Open lmendes14 opened 1 year ago

lmendes14 commented 1 year ago

When running TweetyNet in PyHa through generate_automated_labels() from the IsoAutio module, some files result in neither any annotations nor in any errors.

We found this issue when running it on the BirdCLEF2023 training data.

We used the following parameters when running TN:

isolation_parameters_tweety = { "model" : "tweetynet", "tweety_output": True, "verbose" : True }

When we called generate_automated_labels(), we passed in the default parameters.

I've uploaded all of the .wav files that resulted in zero annotations or errors to the shared e4e google drive under the folder 'BirdCLEF2023_Missing_Files_Issue'.

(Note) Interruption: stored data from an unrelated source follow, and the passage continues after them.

Lemma lock_context_step ord NR cl task ctx k u s :
  claims_ok (cl ++ [(task, ctx ++ [(k, u)])]) -> store_ok ord NR (cl ++ [(task, ctx)]) s ->
  (forall id, id <> task_id task -> count (counts s) id = nblocked s id) ->
  order_ok ord NR cl (task_id task) s ->
  exists s', lock_context task (s, nblocked s (task_id task)) (k, u) = Some (s', nblocked s' (task_id task)) /\
    capability s' = capability s /\ store_ok ord NR (cl ++ [(task, ctx ++ [(k, u)])]) s' /\
    count (counts s') (task_id task) = count (counts s) (task_id task) /\
    forall id, id <> task_id task ->
      count (counts s') id = nblocked s' id /\ (0 < nblocked s' id <-> 0 < nblocked s id).
Proof.
  intros Hc' Hs Hcnt Hord. assert (claims_ok (cl ++ [(task, ctx)])) as Hc
    by (eapply claims_ok_shrink; [done|by apply sublist_inserts_r]).
  destruct (claims_keys _ Hc' (task, ctx ++ [(k, u)]) ltac:(set_solver)) as [Hkeys Hlen]. simpl in Hkeys, Hlen.
  rewrite fmap_app, NoDup_app in Hkeys. destruct Hkeys as (_ & Hkeys & _).
  assert (k ∉ ctx.*1) as Hk by (intros Hin; apply (Hkeys k Hin); simpl; set_solver).
  destruct (Hs k) as (hs & Hm & Hh & Hkq & Hkind & Ho).
  pose proof (members_NoDup _ k Hc') as Hnd. rewrite members_snoc, decide_True, Hm in Hnd by done.
  pose proof (members_length (cl ++ [(task, ctx ++ [(k, u)])]) k) as Hml.
  rewrite members_snoc, decide_True, Hm in Hml by done.
  pose proof (claims_length _ Hc') as Hcl.
  destruct (locks_claim ord NR cl task ctx k u s hs) as (blk & q' & counts' & kept & rb & L); try done.
  { simpl in Hml. rewrite !length_app in Hml. rewrite length_app in Hcl. simpl in *. lia. }
  assert (task_id task ∉ uid <$> hs ++ waiting (queue s k)) as Hfresh.
  { simpl in Hnd. by apply NoDup_cons in Hnd as [? _]. }
  destruct L as [Hrun Hsplit Hwait Hheld Hkind' Hkeyed Hordered Hcounts Hrb].
  set (s' := MkStore (capability s) (<[k := q']> (queues s)) counts').
  assert (NoDup (uid <$> rb ++ waiting (queue s k)) /\ task_id task ∉ uid <$> rb ++ waiting (queue s k)) as [Hnd' Hf'].
  { rewrite Hsplit in Hnd, Hfresh. rewrite <- app_assoc in Hnd, Hfresh. simpl in Hnd.
    apply NoDup_cons in Hnd as [_ Hnd]. rewrite (fmap_app uid kept) in Hnd, Hfresh.
    apply NoDup_app in Hnd as (_ & _ & Hnd). set_solver. }
  destruct (relocked_counts s k q' counts' blk (u, task) rb Hwait Hnd' Hf') as [Hn Hothers]. fold s' in Hn, Hothers.
  exists s'. split_and!.
  - rewrite lock_context_queue. simpl in Hrun. rewrite Hrun. cbn [mbind option_bind].
    change (uid (u, task)) with (task_id task) in Hn. rewrite Hn.
    assert (nblocked s (task_id task) <= Z.of_nat (length ctx)) as Hle.
    { rewrite <- (length_fmap fst). apply nblocked_le. intros k' Hw. eapply waiting_key; [done|done| |done]. set_solver. }
    rewrite length_app in Hlen. simpl in Hlen. destruct blk; cbn [mbind option_bind]; [|by rewrite Z.add_0_r].
    by rewrite increment_Some by lia.
  - done.
  - intros k'. pose proof (members_snoc cl task ctx k u k' Hk) as Hms. unfold s'. rewrite queue_insert.
    case_decide as Hd.
    + subst k'. eexists. split; [|split; [exact Hheld|split; [done|split; [by rewrite Hkind'|done]]]].
      rewrite Hms, Hm, Hwait, Hsplit. destruct blk; simpl; solve_Permutation.
    + destruct (Hs k') as (hs' & Hm' & Hrest). exists hs'. by rewrite Hms, Hm'.
  - cbn [counts s']. rewrite Hcounts, decide_False by set_solver. lia.
  - intros id Hid. rewrite (Hothers id Hid). cbn [counts s']. rewrite Hcounts, Hcnt by done.
    case_decide as Hin; [|lia]. apply list_elem_of_fmap in Hin as (r & -> & Hr). specialize (Hrb r Hr).
    rewrite Hcnt in Hrb by done. lia.
Qed.
(* ===== verification/ForkChoice.v ===== *)
(** * Fork choice: the heaviest subtree

    [HeaviestSubtreeForkChoice] of src/core/src/consensus: the tree of blocks
    with the stake that voted for each, and for each block the heaviest and the
    deepest block below it, kept up to date while blocks, votes and verdicts on
    duplicate blocks arrive. Panics are [None]; stakes are [u64] with the
    wrap-around of release builds. *)

From S2P Require Import Prelude OrdMap.

Module Fork.

(** A hash is its 32 bytes read as one big-endian number: its order is the order
    of the bytes. *)
Abbreviation Slot := Z.
Abbreviation Hash := Z.
Abbreviation SlotHashKey := (Z * Z)%type.

Definition default_key : SlotHashKey := (0, 0).

(** ** Updates *)

Inductive UpdateLabel : Type :=
| LAggregate
| LAdd
| LMarkValid (slot : Slot)
| LMarkInvalid (slot : Slot)
| LSubtract.

#[global] Instance UpdateLabel_eq_dec : EqDecision UpdateLabel.
Proof. solve_decision. Defined.

(** The derived order: the variants in turn, then the slot. *)
Definition label_rank (l : UpdateLabel) : Z * Z :=
  match l with
  | LAggregate => (0, 0)
  | LAdd => (1, 0)
  | LMarkValid slot => (2, slot)
  | LMarkInvalid slot => (3, slot)
  | LSubtract => (4, 0)
  end.
Lemma stake_step op d :
  ~ is_mark op -> op <> Aggregate -> contribution k ((k, op_label op), op) = d ->
  stepped m ((k, op_label op), op)
    (<[k := with_stakes (wrap 64 (stake_voted_at (info_at m k) + d)) (wrap 64 (weight m k + d)) (info_at m k)]> m).
Proof.
  intros Hm Ha Hd. destruct (validity_same op Hm Ha) as [Hc Hl].
  apply stepped_insert; try done.
  - by rewrite Hd.
  - rewrite Hl. left. split; [done|]. intros [? _]. done.
  - intros _ Hok. by eapply with_stakes_ok.
Qed.

Lemma mark_valid_step s : stepped m ((k, LMarkValid s), MarkValid s) (mark_fork_valid k s m).
Proof.
  unfold mark_fork_valid. rewrite (lookup_info_at m k Hk).
  set (i := update_with_newly_valid_ancestor s (info_at m k)).
  assert (parent i = parent (info_at m k) /\ children i = children (info_at m k) /\
    stake_voted_at i = stake_voted_at (info_at m k) /\ is_duplicate_confirmed i = is_duplicate_confirmed (info_at m k) /\
    latest_invalid_ancestor i = mark_effect k ((k, LMarkValid s), MarkValid s) (latest_invalid_ancestor (info_at m k)))
    as (Hp & Hch & Hst & Hc & Hl).
  { subst i. unfold update_with_newly_valid_ancestor, mark_effect. cbn. rewrite decide_True by done.
    destruct (latest_invalid_ancestor (info_at m k)) as [l|] eqn:E; [|done]. destruct (l <=? s); cbn; by rewrite ?E. }
  assert (contribution k ((k, LMarkValid s), MarkValid s) = 0) as Hcon by (unfold contribution; by case_decide).
  match goal with |- stepped _ _ (<[_ := ?x]> _) => set (i' := x) end.
  assert (parent i' = parent i /\ children i' = children i /\ stake_voted_at i' = stake_voted_at i /\
    latest_invalid_ancestor i' = latest_invalid_ancestor i) as (Hp' & Hch' & Hst' & Hl')
    by (subst i'; by destruct (k.1 =? s)).
  apply (stepped_insert m k (MarkValid s)); try done.
  - congruence.
  - congruence.
  - change (op_label (MarkValid s)) with (LMarkValid s). rewrite Hcon, Hst', Hst. by apply stake_same.
  - unfold confirmed, confirms. subst i'. destruct (Z.eqb_spec k.1 s) as [<-|Hne]; cbn [is_duplicate_confirmed with_validity].
    + split; [|done]. intros _. right. by left.
    + rewrite Hc. split; [by left|]. intros [?|[[_ Heq]|[Heq _]]]; [done| |done]. simpl in Heq. congruence.
  - left. rewrite Hl', Hl. split; [done|]. intros [? _]. done.
Qed.

Lemma mark_invalid_step s : ~ confirmed m k ->
  exists m', mark_fork_invalid k s m = Some m' /\ stepped m ((k, LMarkInvalid s), MarkInvalid s) m'.
Proof.
  intros Hno. unfold mark_fork_invalid. rewrite (lookup_info_at m k Hk). unfold update_with_newly_invalid_ancestor.
  unfold confirmed in Hno. apply not_true_is_false in Hno as Hnc. rewrite Hnc. cbn [mbind option_bind].
  eexists. split; [done|].
  assert (contribution k ((k, LMarkInvalid s), MarkInvalid s) = 0) as Hcon by (unfold contribution; by case_decide).
  match goal with |- stepped _ _ (<[_ := ?x]> _) => set (i := x) end.
  assert (parent i = parent (info_at m k) /\ children i = children (info_at m k) /\
    stake_voted_at i = stake_voted_at (info_at m k) /\ is_duplicate_confirmed i = is_duplicate_confirmed (info_at m k) /\
    latest_invalid_ancestor i = mark_effect k ((k, LMarkInvalid s), MarkInvalid s) (latest_invalid_ancestor (info_at m k)))
    as (Hp & Hch & Hst & Hc & Hl).
  { subst i. unfold mark_effect. cbn. rewrite decide_True by done.
    destruct (latest_invalid_ancestor (info_at m k)) as [l|] eqn:E; [destruct (l <? s)|]; cbn; by rewrite ?E. }
  apply (stepped_insert m k (MarkInvalid s)); try done.
  - change (op_label (MarkInvalid s)) with (LMarkInvalid s). rewrite Hcon, Hst. by apply stake_same.
  - rewrite Hc. unfold confirmed. split; [by left|]. intros [?|[[_ Heq]|[Heq _]]]; done.
  - left. split; [done|]. intros [? _]. done.
Qed.

Lemma aggregate_step : exists m', aggregate_slot k m = Some m' /\ stepped m ((k, LAggregate), Aggregate) m'.
Proof.
  destruct (aggregate_slot_ok m root k) as (t & Hrun & Ht); [done|done|by apply Hwords|].
  eexists. split; [done|]. destruct (with_totals_fields t (info_at m k)) as (Hst & Hp & Hch & Hc & Hl).
  apply (stepped_insert m k Aggregate); try done.
  - rewrite Hst. unfold contribution. cbn [fst snd]. case_decide; by apply stake_same.
  - rewrite Hc, orb_true_iff, (to_confirmed _ _ _ _ _ Ht). fold (confirmed m k). split.
    + intros [?|?]; [right; right; done|by left].
    + intros [?|[[_ ?]|[_ ?]]]; [by right|done|by left].
  - rewrite Hl. unfold mark_effect. cbn [fst snd]. rewrite decide_True by done.
    pose proof (to_confirmed _ _ _ _ _ Ht) as Htc. destruct (t_confirmed t).
    + right. split_and!; [done|done|by apply Htc].
    + left. split; [done|]. intros [_ Hcc]. apply Htc in Hcc. done.
  - intros _. by eapply with_totals_ok.
  - intros _ _. by eapply with_totals_ok.
Qed.
End Process.
Lemma ancestors_below (fuel : nat) (m : Infos) root : tree_ok m root -> forall k a, is_Some (m !! k) -> a ∈ ancestors fuel m k ->
  a.1 < k.1 /\ is_Some (m !! a).
Proof.
  intros Ht. induction fuel as [|fuel IH]; intros k a Hk Ha; [by apply elem_of_nil in Ha|].
  rewrite ancestors_cons in Ha by done. destruct (parent (info_at m k)) as [p|] eqn:Hp; [|by apply elem_of_nil in Ha].
  destruct (tree_parent_unique _ _ _ _ Ht Hk Hp) as (Hpin & _ & Hlt).
  apply elem_of_cons in Ha as [->|Ha]; [done|]. destruct (IH p a Hpin Ha). split; [lia|done].
Qed.

Lemma ancestors_NoDup (fuel : nat) (m : Infos) root : tree_ok m root -> forall k, is_Some (m !! k) -> NoDup (k :: ancestors fuel m k).
Proof.
  intros Ht. induction fuel as [|fuel IH]; intros k Hk; [apply NoDup_singleton|]. apply NoDup_cons. split.
  - intros Hin. destruct (ancestors_below _ _ _ Ht k k Hk Hin). lia.
  - rewrite ancestors_cons by done. destruct (parent (info_at m k)) as [p|] eqn:Hp; [|constructor].
    destruct (tree_parent_unique _ _ _ _ Ht Hk Hp) as (Hpin & _). by apply IH.
Qed.

Lemma chain_or_exhausted (fuel : nat) (m : Infos) root : tree_ok m root -> forall k, is_Some (m !! k) ->
  is_chain m k (ancestors fuel m k) \/ length (ancestors fuel m k) = fuel.
Proof.
  intros Ht. induction fuel as [|fuel IH]; intros k Hk; [by right|]. rewrite ancestors_cons by done.
  destruct (parent (info_at m k)) as [p|] eqn:Hp; [|by left].
  destruct (tree_parent_unique _ _ _ _ Ht Hk Hp) as (Hpin & _). destruct (IH p Hpin) as [Hc|Hl]; [left|right].
  - by split.
  - simpl. by rewrite Hl.
Qed.

Lemma keys_bound (m : Infos) l : NoDup l -> (forall k, k ∈ l -> is_Some (m !! k)) -> (length l <= size m)%nat.
Proof.
  intros Hnd Hin. rewrite <- (size_list_to_set (C := gset SlotHashKey)) by done. rewrite <- size_dom.
  apply subseteq_size. intros k Hk%elem_of_list_to_set. apply elem_of_dom. by apply Hin.
Qed.

(** The iterator reaches the root. *)
Lemma ancestors_chain m root k : tree_ok m root -> is_Some (m !! k) -> is_chain m k (ancestors (size m) m k).
Proof.
  intros Ht Hk. destruct (chain_or_exhausted (size m) m root Ht k Hk) as [|Hl]; [done|]. exfalso.
  pose proof (keys_bound m _ (ancestors_NoDup (size m) m root Ht k Hk)) as Hb. simpl in Hb. rewrite Hl in Hb.
  enough (S (size m) <= size m)%nat by lia. apply Hb. intros a [->|Ha]%elem_of_cons; [done|].
  by eapply (ancestors_below _ _ _ Ht k).
Qed.

(** A block is below its ancestors and itself only. *)
Lemma below_chain m root a l : tree_ok m root -> is_Some (m !! a) -> forall x,
  is_Some (m !! x) -> is_chain m x l -> below m a x <-> a ∈ x :: l.
Proof.
  intros Ht Ha. induction l as [|p l IH]; intros x Hx Hc.
  - rewrite list_elem_of_singleton. split; [|intros ->; constructor]. intros Hb.
    inversion Hb as [|y c Hy Hcy Heq]; subst; [done|]. destruct (below_in _ _ _ _ Ht Ha Hy) as [Hyin _].
    destruct (tree_child _ _ Ht y x Hyin Hcy) as (_ & _ & Hp). cbn in Hc. congruence.
  - destruct Hc as [Hp Hc]. destruct (tree_parent_unique _ _ _ _ Ht Hx Hp) as (Hpin & Hxp & _).
    rewrite elem_of_cons, <- (IH p Hpin Hc). split.
    + intros Hb. inversion Hb as [|y c Hy Hcy Heq]; subst; [by left|right]. destruct (below_in _ _ _ _ Ht Ha Hy) as [Hyin _].
      destruct (tree_child _ _ Ht y x Hyin Hcy) as (_ & _ & Hp'). by assert (y = p) as -> by congruence.
    + intros [->|Hb]; [constructor|by eapply below_step].
Qed.

Lemma below_or_not m root a x : tree_ok m root -> is_Some (m !! a) -> is_Some (m !! x) -> below m a x \/ ~ below m a x.
Proof.
  intros Ht Ha Hx. rewrite (below_chain m root a _ Ht Ha x Hx (ancestors_chain m root x Ht Hx)).
  destruct (decide (a ∈ x :: ancestors (size m) m x)); auto.
Qed.

(** ** Aggregations up to the root *)

Record ops_ok (ops : UpdateOperations) : Prop := {
  ops_sorted : om_sorted ops;
  ops_label : forall o, o ∈ ops -> o.1.2 = op_label o.2
}.

(** The parents of the blocks an entry names are aggregated; those of [k] may be
    missing. *)
Definition closed_but (m : Infos) (k : option SlotHashKey) (ops : UpdateOperations) : Prop :=
  forall o p, o ∈ ops -> is_Some (m !! o.1.1) -> parent (info_at m o.1.1) = Some p -> Some o.1.1 <> k -> pending ops p.

Lemma om_insert_elem (ops : UpdateOperations) key op e :
  om_sorted ops -> e ∈ om_insert key op ops <-> e = (key, op) \/ (e ∈ ops /\ e.1 <> key).
Proof.
  intros Hs. destruct e as [key' op']. rewrite <- (om_lookup_in key' op' _ (om_insert_sorted key op ops Hs)).
  rewrite om_lookup_insert by done. rewrite <- (om_lookup_in key' op' ops Hs). simpl. case_decide; naive_solver.
Qed.

Lemma ops_ok_insert ops k op : ops_ok ops -> ops_ok (om_insert (k, op_label op) op ops).
Proof.
  intros [Hs Hl]. split; [by apply om_insert_sorted|]. intros o. rewrite om_insert_elem by done.
  intros [->|[Ho _]]; [done|by apply Hl].
Qed.

Lemma pending_iff ops k : ops_ok ops -> pending ops k <-> is_Some (om_lookup (k, LAggregate) ops).
Proof.
  intros [Hs Hl]. unfold pending. rewrite <- (om_lookup_in _ _ _ Hs). split; [by intros ->|]. intros [op Hop].
  rewrite Hop. apply (om_lookup_in _ _ _ Hs), Hl in Hop. simpl in Hop. by destruct op.
Qed.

JacobGlennAyers commented 1 year ago

Did you use the spectrogram and local score array output function to see exactly what the local score arrays look like?

JacobGlennAyers commented 1 year ago

Specifically, the spectrogram_visualization() function might help you get some insights. Keep in mind that this tweetynet model was trained on south american xeno-canto clips, so it is likely just missing African birds. Also, we have better datasets to train with since this model was trained, something that your team should consider looking into. Specifically, we have the data science team's annotations of near 2000 audio clips, we also have the dataset that was annotated by COSMOS students last summer. Sam should know where these are located.

Sean1572 commented 1 year ago

I recommended creating this issue since the system didn't throw an error for zero detections via zero division. If the model doesn't detect a bird, we should have an error thrown that the user sees, so a file that doesn't appear to have been processed is worth looking into.

As for tweetynet, wasn't it trained on bird-vox and another European bird dataset? Which south American datasets was tweetynet trained on?

JacobGlennAyers commented 1 year ago

I think that the easiest way to accomplish this would be to have a parameter that could be a bit of a "failure report" and you could construct a set of the clip names as the clips are iterated through in generate_automated_labels(). Once you get the output dataframe, you can create a set from the FILE NAME column. You can use set theory to subtract the successful clips from all clips which would give you a list of failed clips.